Within the analyzed data, they found that 528 of the victims from car collisions were people in wheelchairs. Their date death was found to be a third higher than the general population. However, the reasons were more difficult to pinpoint, in spite of the statistics drawn from the data. Around 50% of the accidents happened in intersections, and 48% of them involved the disabled pedestrian on a crosswalk. Only in 18% of the cases there was no crosswalk available.
A number of 39% of the accidents took place where there was no traffic control. The absence of stoplights or proper signs made them more vulnerable than they already are due to being more difficult to spot. However, the reports state that the wheelchairs weren’t visible in only 15% of the cases.
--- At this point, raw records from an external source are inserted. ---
(** "Convert to JSON" to the decoded reply: the request is encoded and
    dispatched once, unless it cannot be encoded. *)
Lemma execute_search_cases (index : string) (sr : gmap string value) (t : list event) :
  ∃ x t1, execute_search h index sr trackTotalHits timeout t = (x, t1)
    ∧ ((backend_calls t1 = backend_calls t ∧ ∃ msg, x = inl (NewToolResultError msg))
       ∨ ∃ body, Marshal (VMap (Some sr)) = Ok body
           ∧ backend_calls t1
             = backend_calls t ++ [ESSearch index body trackTotalHits true (timeoutOption request)]
           ∧ ((∃ msg, x = inl (NewToolResultError msg))
              ∨ ∃ res reply,
                  Search (client h) index body trackTotalHits (timeoutOption request) = Ok res
                  ∧ res_IsError res = false
                  ∧ res_Body res = Ok reply
                  ∧ x = inr reply)).
Proof.
  unfold execute_search.
  cbv beta iota zeta delta [mbind M_bind mret M_ret emit return_ when].
  change (if negb (bool_decide (timeout = EmptyString)) then Some timeout else None) with (timeoutOption request).
  destruct (Marshal (VMap (Some sr))) as [body|e] eqn:Hm.
  2:{ eexists _, _. split; [reflexivity|]. left.
      rewrite backend_calls_app. simpl. rewrite app_nil_r. eauto. }
  assert (Hcalls : ∀ d, backend_calls d = [] ->
            backend_calls
              (((t ++ [Log DebugLevel [RawJSON "search_body" body] "Search request body"])
                ++ [ESSearch index body trackTotalHits true (timeoutOption request)]) ++ d)
            = backend_calls t ++ [ESSearch index body trackTotalHits true (timeoutOption request)]).
  { intros d Hd. rewrite !backend_calls_app, Hd. simpl. by rewrite !app_nil_r. }
  destruct (Search (client h) index body trackTotalHits (timeoutOption request)) as [res|e] eqn:Hs.
  2:{ eexists _, _. split; [reflexivity|]. right. exists body. split; [done|].
      split; [by apply Hcalls|eauto]. }
  destruct (res_IsError res) eqn:He.
  { eexists _, _. split; [reflexivity|]. right. exists body. split; [done|].
    split; [by apply Hcalls|eauto]. }
  destruct (res_Body res) as [reply|e] eqn:Hb.
  - eexists _, _. split; [reflexivity|]. right. exists body. split; [done|].
    split; [|right; eauto 10]. rewrite <- (app_nil_r (_ ++ [ESSearch _ _ _ _ _])).
    by apply Hcalls.
  - eexists _, _. split; [reflexivity|]. right. exists body. split; [done|].
    split; [by apply Hcalls|eauto].
Qed.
In nearly 21% of the fatal accidents, it was the driver’s fault for not yielding their crossing. And in a whopping 78% of them, there were no traces from the driver’s side to try and avoid the crash. This means that either the victims were not properly seen or their patterns could not be well understood.
One of the reasons suggested was that drivers rarely take into account the possibility of a disabled pedestrian, and how they would handle their involvement in traffic. It’s a matter often overlooked, and it makes it tougher to predict their movements. And, even more, it’s impossible for people in wheelchairs to have the same fast reactions that most would just by reflex.
According to the researchers, the fatality rate might even be higher than suggested, as the study lacks the type of wheelchairs involved. In addition, disabled pedestrians are often hit square in their bodies, which makes the injuries graver.
Cautions is warned for both sides. Drivers should be better aware, and treat them like “slower moving cyclists”. Pedestrians in wheelchairs should also attempt to avoid crossing at intersections when they can or when they lack assistance.